● The problem
Transcribe exactly the lines that fall between the one holding "Lemma write_varint_shape v" and the one holding "[apply N.pow_le_mono_r; lia|].", inclusive, from the entries below.
[Data extracts Boundary: Start]
Lemma land_128 b : is_byte b -> (N.land b 128 =? 0) = (b <? 128).
Proof.
  unfold is_byte, U8_MODULUS. intros Hb.
  assert (forall n, (n < 256)%nat ->
    (N.land (N.of_nat n) 128 =? 0) = (N.of_nat n <? 128)) as H.
  { intros n Hn. do 256 (destruct n as [|n]; [reflexivity|]). lia. }
  specialize (H (N.to_nat b) ltac:(lia)). by rewrite N2Nat.id in H.
Qed.

Lemma lor_128 x : x < 128 -> N.lor x 128 = x + 128.
Proof.
  intros Hx. assert (forall n, (n < 128)%nat -> N.lor (N.of_nat n) 128 = N.of_nat n + 128) as H.
  { intros n Hn. do 128 (destruct n as [|n]; [reflexivity|]). lia. }
  specialize (H (N.to_nat x) ltac:(lia)). by rewrite N2Nat.id in H.
Qed.

(** Bits below a shift do not carry into it. *)
Lemma lor_shiftl a b k : a < 2 ^ k -> N.lor a (N.shiftl b k) = a + b * 2 ^ k.
Proof.
  intros Ha. rewrite <- N.shiftl_mul_pow2.
  assert (N.land a (N.shiftl b k) = 0) as Hd.
  { apply N.bits_inj_0. intros n. rewrite N.land_spec.
    destruct (N.le_gt_cases k n) as [Hn|Hn].
    - rewrite <- (N.mod_small a (2 ^ k)) by done. by rewrite N.mod_pow2_bits_high.
    - rewrite (N.shiftl_spec_low b k n Hn). apply andb_false_r. }
  by rewrite N.add_nocarry_lxor, N.lxor_lor.
Qed.

(** ** The writer *)

Lemma size_nat_bound x : x < 2 ^ N.of_nat (N.size_nat x).
Proof.
  destruct x as [|p]; [done|]. simpl N.size_nat.
  induction p as [p IH|p IH|]; simpl Pos.size_nat; rewrite ?Nat2N.inj_succ, ?N.pow_succ_r'; lia.
Qed.

Lemma write_loop_fuel f1 f2 v :
  v < 2 ^ N.of_nat f1 -> v < 2 ^ N.of_nat f2 ->
  write_varint_loop (S f1) v = write_varint_loop (S f2) v.
Proof.
  revert f2 v. induction f1 as [|f1 IH]; intros f2 v H1 H2.
  - assert (v = 0) as -> by (simpl in H1; lia). done.
  - cbn [write_varint_loop]. rewrite shiftr_7. destruct (v / 128 =? 0) eqn:E; [done|]. bools.
    f_equal. destruct f2 as [|f2].
    { exfalso. assert (v = 0) as -> by (simpl in H2; lia). by apply E. }
    rewrite Nat2N.inj_succ, N.pow_succ_r' in H1, H2.
    apply IH; apply N.Div0.div_lt_upper_bound; lia.
Qed.

Lemma write_varint_eq v :
  write_varint v
  = if v <? 128 then [v] else v `mod` 128 + 128 :: write_varint (v / 128).
Proof.
  unfold write_varint at 1. cbn [write_varint_loop].
  rewrite shiftr_7, land_127. unfold as_u8, U8_MODULUS.
  pose proof (N.mod_upper_bound v 128 ltac:(lia)) as Hm. rewrite (N.mod_small _ 256) by lia.
  destruct (v <? 128) eqn:E; bools.
  - by rewrite N.div_small, (N.mod_small v) by done.
  - assert (v / 128 <> 0) as Hd.
    { intros Hd. apply N.div_small_iff in Hd; lia. }
    rewrite (proj2 (N.eqb_neq _ _) Hd), lor_128 by done. f_equal. unfold write_varint.
    pose proof (size_nat_bound v) as Hs. pose proof (size_nat_bound (v / 128)) as Hs'.
    destruct (N.size_nat v) as [|n]; [simpl in Hs; lia|].
    apply write_loop_fuel; [|done].
    rewrite Nat2N.inj_succ, N.pow_succ_r' in Hs.
    apply N.Div0.div_lt_upper_bound. lia.
Qed.

Lemma write_varint_ind (P : N -> Prop) :
  (forall v, v < 128 -> P v) -> (forall v, 128 <= v -> P (v / 128) -> P v) -> forall v, P v.
Proof.
  intros Hs Hl v. induction v as [v IH] using (well_founded_induction N.lt_wf_0).
  destruct (N.lt_ge_cases v 128) as [H|H]; [by apply Hs|]. apply Hl; [done|]. apply IH.
  apply N.div_lt; lia.
Qed.

(** The value of seven-bit groups, low group first. *)
Fixpoint varint_groups (bytes : list N) : N :=
  match bytes with
  | [] => 0
  | b :: bytes' => b `mod` 128 + 128 * varint_groups bytes'
  end.

Definition continues (b : N) : Prop := 128 <= b < U8_MODULUS.

(** A written varint is a run of bytes with the high bit set and one without. *)
Lemma write_varint_shape v :
  exists pre b, write_varint v = pre ++ [b] /\ Forall continues pre /\ b < 128
    /\ varint_groups (pre ++ [b]) = v
    /\ (pre = [] \/ b <> 0) /\ (pre <> [] -> 128 ^ N.of_nat (length pre) <= v).
Proof.
  induction v as [v Hv|v Hv (pre & b & H1 & H2 & H3 & H4 & H5 & H6)] using write_varint_ind;
    rewrite write_varint_eq.
  - rewrite (proj2 (N.ltb_lt _ _) Hv). exists [], v. simpl.
    rewrite N.mod_small by done. split_and!; [done|constructor|done|lia|by left|done].
  - rewrite (proj2 (N.ltb_ge _ _) Hv), H1. exists (v `mod` 128 + 128 :: pre), b.
    pose proof (N.mod_upper_bound v 128 ltac:(lia)) as Hm.
    split_and!; [done| |done| | |].
    + constructor; [|done]. unfold continues, U8_MODULUS. revert Hm. generalize (v `mod` 128). lia.
    + simpl. rewrite H4. replace (v `mod` 128 + 128) with (v `mod` 128 + 1 * 128) by lia.
      rewrite N.Div0.mod_add, N.Div0.mod_mod. rewrite (N.div_mod v 128) at 3 by lia. lia.
    + right. destruct H5 as [->|H5]; [|done]. simpl in H4. rewrite N.mod_small in H4 by done.
      intros ->. assert (v / 128 <> 0) by (intros E; apply N.div_small_iff in E; lia). lia.
    + intros _. simpl length. rewrite Nat2N.inj_succ, N.pow_succ_r'.
      transitivity (128 * (v / 128)); [|apply N.Div0.mul_div_le].
      destruct pre as [|c pre]; [|by apply N.mul_le_mono_l, H6].
      simpl length. rewrite N.pow_0_r. assert (1 <= v / 128) by (by apply N.div_le_lower_bound). lia.
Qed.

Lemma write_varint_bytes v : Forall is_byte (write_varint v).
Proof.
  destruct (write_varint_shape v) as (pre & b & -> & H & Hb & _).
  apply Forall_app. split; [|repeat constructor; unfold is_byte, U8_MODULUS; lia].
  eapply Forall_impl; [exact H|]. unfold continues, is_byte. lia.
Qed.

Lemma write_varint_not_nil v : write_varint v <> [].
Proof. destruct (write_varint_shape v) as (pre & b & -> & _). by destruct pre. Qed.

Lemma write_varint_length v : is_u64 v -> (length (write_varint v) <= MAX_VARINT_BYTE_COUNT)%nat.
Proof.
  intros Hv. destruct (write_varint_shape v) as (pre & b & -> & _ & _ & _ & _ & H).
  rewrite length_app. simpl. unfold MAX_VARINT_BYTE_COUNT.
  destruct (decide (length pre <= 9)%nat) as [Hl|Hl]; [lia|]. exfalso.
  assert (128 ^ 10 <= v) as Hbig.
  { transitivity (128 ^ N.of_nat (length pre)); [apply N.pow_le_mono_r; lia|].
    apply H. intros ->. simpl in Hl. lia. }
  unfold is_u64, U64_MODULUS in Hv. change (128 ^ 10) with 1180591620717411303424 in Hbig. lia.
Qed.

(** ** The reader *)

Lemma groups_app pre post :
  varint_groups (pre ++ post)
  = varint_groups pre + 128 ^ N.of_nat (length pre) * varint_groups post.
Proof.
  induction pre as [|b pre IH]; [simpl; lia|].
  cbn [app varint_groups length]. rewrite IH, Nat2N.inj_succ, N.pow_succ_r'. lia.
Qed.

Lemma groups_bound bytes : varint_groups bytes < 128 ^ N.of_nat (length bytes).
Proof.
  induction bytes as [|b bytes IH]; [done|].
  cbn [varint_groups length]. rewrite Nat2N.inj_succ, N.pow_succ_r'.
  pose proof (N.mod_upper_bound b 128 ltac:(lia)). lia.
Qed.

Lemma continues_high b : continues b -> (N.land b 128 =? 0) = false.
Proof. intros [H1 H2]. rewrite land_128 by done. by apply N.ltb_ge. Qed.

Lemma low_byte b : b < 128 -> (N.land b 128 =? 0) = true.
Proof.
  intros H. rewrite land_128 by (unfold is_byte, U8_MODULUS; lia). by apply N.ltb_lt.
Qed.

(** One round of the loop, at any byte but the last that is read. *)
Lemma read_loop_step acc i b bytes :
  (i < 9)%nat -> acc < 128 ^ N.of_nat i ->
  read_long_varint_loop acc i (b :: bytes)
  = let acc' := acc + 128 ^ N.of_nat i * (b `mod` 128) in
    if N.land b 128 =? 0 then inr (acc', bytes) else read_long_varint_loop acc' (S i) bytes.
Proof.
  intros Hi Hacc. cbn [read_long_varint_loop]. unfold MAX_VARINT_BYTE_COUNT.
  rewrite (proj2 (Nat.eqb_neq i 10)), (proj2 (Nat.eqb_neq i (10 - 1))) by lia. cbn [andb].
  rewrite land_127. pose proof (N.mod_upper_bound b 128 ltac:(lia)) as Hm.
  change 128 with (2 ^ 7) in Hacc at 1. rewrite <- N.pow_mul_r in Hacc.
  assert (u64_shl (b `mod` 128) (7 * N.of_nat i) = N.shiftl (b `mod` 128) (7 * N.of_nat i)) as ->.
  { apply N.mod_small. rewrite N.shiftl_mul_pow2.
    apply N.lt_le_trans with (128 * 2 ^ (7 * N.of_nat i)).
    - apply N.mul_lt_mono_pos_r; [|done]. apply N.neq_0_lt_0, N.pow_nonzero. lia.
    - change 128 with (2 ^ 7). rewrite <- N.pow_add_r. change U64_MODULUS with (2 ^ 64).
      apply N.pow_le_mono_r; lia. }
  rewrite lor_shiftl by done. rewrite N.pow_mul_r. change (2 ^ 7) with 128.
  by rewrite (N.mul_comm (b `mod` 128)).
Qed.

Lemma read_loop_last acc b bytes :
  acc < 128 ^ 9 -> is_byte b ->
  read_long_varint_loop acc 9 (b :: bytes)
  = if b <? 2 then inr (acc + 128 ^ 9 * b, bytes) else inl VarintTooLong.
Proof.
  intros Hacc Hb. cbn [read_long_varint_loop]. unfold MAX_VARINT_BYTE_COUNT. cbn [Nat.eqb Nat.sub andb].
  rewrite land_127, land_128 by done. destruct (b <? 2) eqn:E; bools.
  - rewrite (N.mod_small b 128), (proj2 (N.ltb_ge 1 b)), (proj2 (N.ltb_lt b 128)) by lia. cbn [negb orb].
    assert (u64_shl b (7 * N.of_nat 9) = N.shiftl b (7 * N.of_nat 9)) as ->.
    { apply N.mod_small. rewrite N.shiftl_mul_pow2. unfold U64_MODULUS. simpl. lia. }
    rewrite lor_shiftl by done. f_equal. f_equal. change (2 ^ (7 * N.of_nat 9)) with (128 ^ 9). lia.
  - destruct (N.lt_ge_cases b 128) as [H|H].
    + rewrite N.mod_small, (proj2 (N.ltb_lt 1 b)) by lia. done.
    + rewrite (proj2 (N.ltb_ge b 128)) by done. cbn [negb]. by rewrite orb_true_r.
Qed.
[Data extracts Boundary: End]
● Reply
Lemma write_varint_shape v :
  exists pre b, write_varint v = pre ++ [b] /\ Forall continues pre /\ b < 128
    /\ varint_groups (pre ++ [b]) = v
    /\ (pre = [] \/ b <> 0) /\ (pre <> [] -> 128 ^ N.of_nat (length pre) <= v).
Proof.
  induction v as [v Hv|v Hv (pre & b & H1 & H2 & H3 & H4 & H5 & H6)] using write_varint_ind;
    rewrite write_varint_eq.
  - rewrite (proj2 (N.ltb_lt _ _) Hv). exists [], v. simpl.
    rewrite N.mod_small by done. split_and!; [done|constructor|done|lia|by left|done].
  - rewrite (proj2 (N.ltb_ge _ _) Hv), H1. exists (v `mod` 128 + 128 :: pre), b.
    pose proof (N.mod_upper_bound v 128 ltac:(lia)) as Hm.
    split_and!; [done| |done| | |].
    + constructor; [|done]. unfold continues, U8_MODULUS. revert Hm. generalize (v `mod` 128). lia.
    + simpl. rewrite H4. replace (v `mod` 128 + 128) with (v `mod` 128 + 1 * 128) by lia.
      rewrite N.Div0.mod_add, N.Div0.mod_mod. rewrite (N.div_mod v 128) at 3 by lia. lia.
    + right. destruct H5 as [->|H5]; [|done]. simpl in H4. rewrite N.mod_small in H4 by done.
      intros ->. assert (v / 128 <> 0) by (intros E; apply N.div_small_iff in E; lia). lia.
    + intros _. simpl length. rewrite Nat2N.inj_succ, N.pow_succ_r'.
      transitivity (128 * (v / 128)); [|apply N.Div0.mul_div_le].
      destruct pre as [|c pre]; [|by apply N.mul_le_mono_l, H6].
      simpl length. rewrite N.pow_0_r. assert (1 <= v / 128) by (by apply N.div_le_lower_bound). lia.
Qed.

Lemma write_varint_bytes v : Forall is_byte (write_varint v).
Proof.
  destruct (write_varint_shape v) as (pre & b & -> & H & Hb & _).
  apply Forall_app. split; [|repeat constructor; unfold is_byte, U8_MODULUS; lia].
  eapply Forall_impl; [exact H|]. unfold continues, is_byte. lia.
Qed.

Lemma write_varint_not_nil v : write_varint v <> [].
Proof. destruct (write_varint_shape v) as (pre & b & -> & _). by destruct pre. Qed.

Lemma write_varint_length v : is_u64 v -> (length (write_varint v) <= MAX_VARINT_BYTE_COUNT)%nat.
Proof.
  intros Hv. destruct (write_varint_shape v) as (pre & b & -> & _ & _ & _ & _ & H).
  rewrite length_app. simpl. unfold MAX_VARINT_BYTE_COUNT.
  destruct (decide (length pre <= 9)%nat) as [Hl|Hl]; [lia|]. exfalso.
  assert (128 ^ 10 <= v) as Hbig.
  { transitivity (128 ^ N.of_nat (length pre)); [apply N.pow_le_mono_r; lia|].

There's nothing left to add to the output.